### REQUIRED ACTION
Look below for the line containing "at_stage q 0 r →"; from there, print each line exactly up to and including the line containing "rewrite (firstError_some _", and stop.

(Excerpts from a dataset)

(** ** A whole run *)

(** What a run leaves, by how far its forward works came. *)
Definition outcome (q : FulfillmentRequest) (n : nat) (r : orderRun) (rep : Report) (compensated : bool) (err : option GoError) : Prop :=
  (n = 5%nat ∧ compensated = false ∧ err = None ∧ (∃ rs, rep = mkReport "order-fulfillment" StatusCompleted None "" rs) ∧
    ∃ m hook, r = run_at q 5 m hook ∧ State m = StateShipped) ∨
  ((n < 2)%nat ∧ compensated = false ∧ is_Some err ∧ stopped rep ∧ ∃ m hook, r = run_at q n m hook ∧ State m = state_at n) ∨
  ((2 <= n < 5)%nat ∧ compensated = true ∧ is_Some err ∧ wr_Status rep ∈ [StatusFailed; StatusPartial; StatusCancelled] ∧
    ∃ m hook, r = push_state StateCancelled (with_machine m (undone_at q n m hook)) ∧ State m = StateCancelled).
Lemma execute_run q c r :
  at_stage q 0 r → ∃ rep compensated err c' r' n,
    execute c r = (Val (rep, compensated, err), c', r') ∧ allowed q n ∧ outcome q n r' rep compensated err.
Proof.
  intros H0. destruct (forward_run q c r H0) as (fwd & c1 & r1 & n & E & (m & hook & -> & Hm & Hst & Ha) & Hend).
  unfold execute, bind at 1, get. rewrite E. unfold bind at 1. destruct Hend as [(-> & rs & -> & Hp & _)|[Hn Hstop]].
  { rewrite is_success, bool_decide_eq_true_2 by done. cbn [orb]. rewrite firstError_plain by done.
    do 6 eexists. split; [done|]. split; [done|]. left. split; [done|]. split; [done|]. split; [done|]. split; [eauto|]. by exists m, hook. }
  pose proof Hstop as [Hstat [err Herr]]. rewrite is_success, bool_decide_eq_false_2 by (by apply stopped_not_completed). cbn [orb].
  rewrite (firstError_some _ _ Herr). destruct (decide (n < 2)%nat) as [H2|H2].
  { assert (ru_compensations (run_at q n m hook) = []) as -> by (destruct n as [|[|n]]; [done|done|lia]). cbn [len length Z.of_nat Z.eqb].
    do 6 eexists. split; [done|]. split; [done|]. right. left. split; [done|]. split; [done|]. split; [by eexists|]. split; [done|]. by exists m, hook. }
  assert (2 <= n < 5)%nat as Hn' by lia.
  assert ((len (ru_compensations (run_at q n m hook)) =? 0) = false) as -> by (destruct n as [|[|[|n]]]; [lia|lia|done|done]).
  destruct (compensations_run q n m hook c1 Hm Hn') as [crep Ec]. destruct (cancel_run q n m hook c1 Hm Hst Hn') as (m' & Ecc & Hs').
  rewrite is_cancelled.
  assert (∃ st reason, (if bool_decide (wr_Status fwd = StatusCancelled) then (StatusCancelled, "caller cancellation triggered compensation")
    else (StatusFailed, "forward failure triggered compensation")) = (st, reason) ∧ st ∈ [StatusFailed; StatusCancelled]) as (st & reason & -> & Hin)
    by (case_bool_decide; do 2 eexists; (split; [done|]); set_solver).
  unfold bind at 1. rewrite Ec. unfold bind at 1. rewrite Ecc. do 6 eexists. split; [done|]. split; [exact Ha|]. right. right.
  split; [done|]. split; [done|]. split; [by eexists|]. split; [|exists m', hook; by split].
  cbn. destruct (_ && _); set_solver.
Qed.
Lemma new_run_stage q r : newOrderRun q = inr r → at_stage q 0 r.
Proof.
  unfold newOrderRun. intros (m & Hm & [= <-])%and_then_inr. apply wrapping_inr in Hm. destruct (new_machine _ _ _ _ Hm) as [Hof Hst].
  exists m, None. split; [done|]. split; [done|]. split; [done|]. unfold allowed. repeat split; lia.
Qed.

Lemma status_stopped rep : wr_Status rep ∈ [StatusFailed; StatusPartial; StatusCancelled] → statusForReport rep ∈ [408; 409] ∧ IsSuccess rep = false.
Proof.
  intros H. unfold statusForReport. rewrite is_cancelled, is_success, is_failure, is_partial.
  rewrite !elem_of_cons, elem_of_nil in H. destruct_or! H; try done; rewrite H; (split; [|by vm_compute]); vm_compute; set_solver.
Qed.
Definition trimmed (request : FulfillmentRequest) : FulfillmentRequest :=
  mkRequest (TrimSpace (fq_OrderID request)) (fq_TotalCents request) (fq_StockAvailable request) (fq_PaymentAuthorized request)
    (fq_ShipmentProviderAvailable request) (fq_ForceInvalidTransition request) (fq_VoidPaymentFails request)
    (fq_ReleaseInventoryFails request).
(** What a response says of a run. *)
Definition completed_response (q : FulfillmentRequest) (body : fulfillmentResponse) : Prop :=
  allowed q 5 ∧ fp_State body = StateShipped ∧ fp_StateHistory body = history_at 5 ∧ fp_Effects body = mkEffects true true true ∧
  fp_Compensated body = false ∧ fp_OriginalError body = "".
Definition undone_response (q : FulfillmentRequest) (body : fulfillmentResponse) : Prop :=
  ∃ n err, (n < 5)%nat ∧ allowed q n ∧ fp_OriginalError body = Error err ∧ fp_Compensated body = bool_decide (2 <= n)%nat ∧
  if fp_Compensated body then
    fp_State body = StateCancelled ∧ fp_StateHistory body = history_at n ++ [StateCancelled] ∧
    fp_Effects body = mkEffects (fq_ReleaseInventoryFails q) ((3 <=? n)%nat && fq_VoidPaymentFails q) false
  else fp_State body = state_at n ∧ fp_StateHistory body = history_at n ∧ fp_Effects body = mkEffects false false false.
Lemma outcome_response q n r rep compensated err :
  allowed q n → outcome (trimmed q) n r rep compensated err →
  let body := response_of (trimmed q) r rep compensated err in
  let status := statusForReport rep in
  (status = 200 ∧ fp_Completed body = true ∧ completed_response q body) ∨
  (status ∈ [408; 409] ∧ fp_Completed body = false ∧ undone_response q body).
Proof.
  intros Ha [(-> & -> & -> & [rs ->] & m & hook & -> & Hs)|[(Hn & -> & [e ->] & Hst & m & hook & -> & Hs)|(Hn & -> & [e ->] & Hst & m & hook & -> & Hs)]]; cbn zeta.
  - left. unfold statusForReport, completed_response, response_of. cbn. rewrite is_cancelled, is_success. by split.
  - right. destruct (status_stopped rep) as [H1 H2]; [destruct Hst as [Hst _]; set_solver|]. cbn [fp_Completed response_of]. split; [done|]. split; [done|].
    exists n, e. cbn. rewrite bool_decide_eq_false_2 by lia. split; [lia|]. do 3 (split; [done|]).
    split; [exact Hs|]. split; [done|]. by destruct n as [|[|n]]; [..|lia].
  - right. destruct (status_stopped rep Hst) as [H1 H2]. cbn [fp_Completed response_of]. split; [done|]. split; [done|].
    exists n, e. cbn. rewrite bool_decide_eq_true_2 by lia. split; [lia|]. do 3 (split; [done|]). by split.
Qed.
Lemma fulfill_run q c :
  (∃ err, fulfill (inr q) c = Val (writeError 400 "invalid_request" err)) ∨
  (∃ err, fulfill (inr q) c = Val (writeError 500 "machine_init_failed" err)) ∨
  (∃ run rep compensated err c' run' n, newOrderRun (trimmed q) = inr run ∧
    execute c run = (Val (rep, compensated, err), c', run') ∧ allowed q n ∧ outcome (trimmed q) n run' rep compensated err ∧
    fulfill (inr q) c = Val (statusForReport rep, BodyFulfillment (response_of (trimmed q) run' rep compensated err))).
Proof.
  unfold fulfill. fold (trimmed q). destruct (validateRequest (trimmed q)) as [err|] eqn:Ev; [left; by eexists|].
  destruct (newOrderRun (trimmed q)) as [err|run] eqn:En; [right; left; by eexists|]. right. right.
  destruct (execute_run (trimmed q) c run (new_run_stage _ _ En)) as (rep & compensated & err & c' & run' & n & E & Ha & Ho).
  exists run, rep, compensated, err, c', run', n. rewrite E. by repeat (split; [done|]).
Qed.

(** C25: Whatever the request and whenever its context ends, a fulfillment is all or nothing: it is answered
    with 200 exactly when it has completed, and then the order went through draft, submitted, paid, packed
    and shipped, with all three effects and no compensation. Otherwise, with 408 or 409 and the text of an
    error, nothing is shipped: an order that reserved nothing stays where it was, and one that did is
    cancelled with its reservation released and its payment voided, unless the request makes just that
    fail. A run never panics. *)
Theorem fulfillment_is_all_or_nothing request c :
  match fulfill (inr request) c with
  | Val (status, BodyFulfillment body) =>
      (status = 200 ∧ fp_Completed body = true ∧ completed_response request body) ∨
      (status ∈ [408; 409] ∧ fp_Completed body = false ∧ undone_response request body)
  | Val (status, BodyError e) =>
      (status = 400 ∧ ep_Code e = "invalid_request") ∨ (status = 500 ∧ ep_Code e = "machine_init_failed")
  | _ => False
  end.
Proof.
  destruct (fulfill_run request c) as [[err ->]|[[err ->]|(run & rep & compensated & err & c' & run' & n & _ & _ & Ha & Ho & ->)]].
  - by left.
  - by right.
  - by apply outcome_response with n.
Qed.
End Run.

(** ** Witnesses *)

Section Demo.
#[local] Existing Instances plain_unicode plain_reports plain_workflow.

Definition demo_request : FulfillmentRequest := mkRequest " order-1 " 2599 true true false false true false.
Definition shown (o : Outcome (Z * Body)) : option (Z * OrderState * list OrderState * effectsDTO * bool * string) :=
  match o with
  | Val (status, BodyFulfillment b) =>
      Some (status, fp_State b, fp_StateHistory b, fp_Effects b, fp_Compensated b, fp_OriginalError b)
  | _ => None
  end.
Lemma fulfillment_is_all_or_nothing_witness :
  match fulfill (inr demo_request) Background with
  | Val (status, BodyFulfillment body) => status = 409 ∧ fp_Completed body = false ∧ undone_response demo_request body
  | _ => False
  end ∧
  shown (fulfill (inr demo_request) Background) =
    Some (409, StateCancelled, [StateDraft; StateSubmitted; StatePaid; StatePacked; StateCancelled], mkEffects false true false, true,
      "shipment provider is unavailable").
Proof.
  assert (shown (fulfill (inr demo_request) Background) =
    Some (409, StateCancelled, [StateDraft; StateSubmitted; StatePaid; StatePacked; StateCancelled], mkEffects false true false, true,
      "shipment provider is unavailable")) as E by by vm_compute.
  split; [|exact E]. pose proof (fulfillment_is_all_or_nothing demo_request Background) as H.
  destruct (fulfill (inr demo_request) Background) as [[status [|body|e]]|e|]; [done| |done..]. cbn in E. injection E as -> _ _ _ _ _.
  destruct H as [(H & _)|(_ & H)]; [done|]. by split.
Defined.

### EXERCISE ANSWER
  at_stage q 0 r → ∃ rep compensated err c' r' n,
    execute c r = (Val (rep, compensated, err), c', r') ∧ allowed q n ∧ outcome q n r' rep compensated err.
Proof.
  intros H0. destruct (forward_run q c r H0) as (fwd & c1 & r1 & n & E & (m & hook & -> & Hm & Hst & Ha) & Hend).
  unfold execute, bind at 1, get. rewrite E. unfold bind at 1. destruct Hend as [(-> & rs & -> & Hp & _)|[Hn Hstop]].
  { rewrite is_success, bool_decide_eq_true_2 by done. cbn [orb]. rewrite firstError_plain by done.
    do 6 eexists. split; [done|]. split; [done|]. left. split; [done|]. split; [done|]. split; [done|]. split; [eauto|]. by exists m, hook. }
  pose proof Hstop as [Hstat [err Herr]]. rewrite is_success, bool_decide_eq_false_2 by (by apply stopped_not_completed). cbn [orb].
  rewrite (firstError_some _ _ Herr). destruct (decide (n < 2)%nat) as [H2|H2].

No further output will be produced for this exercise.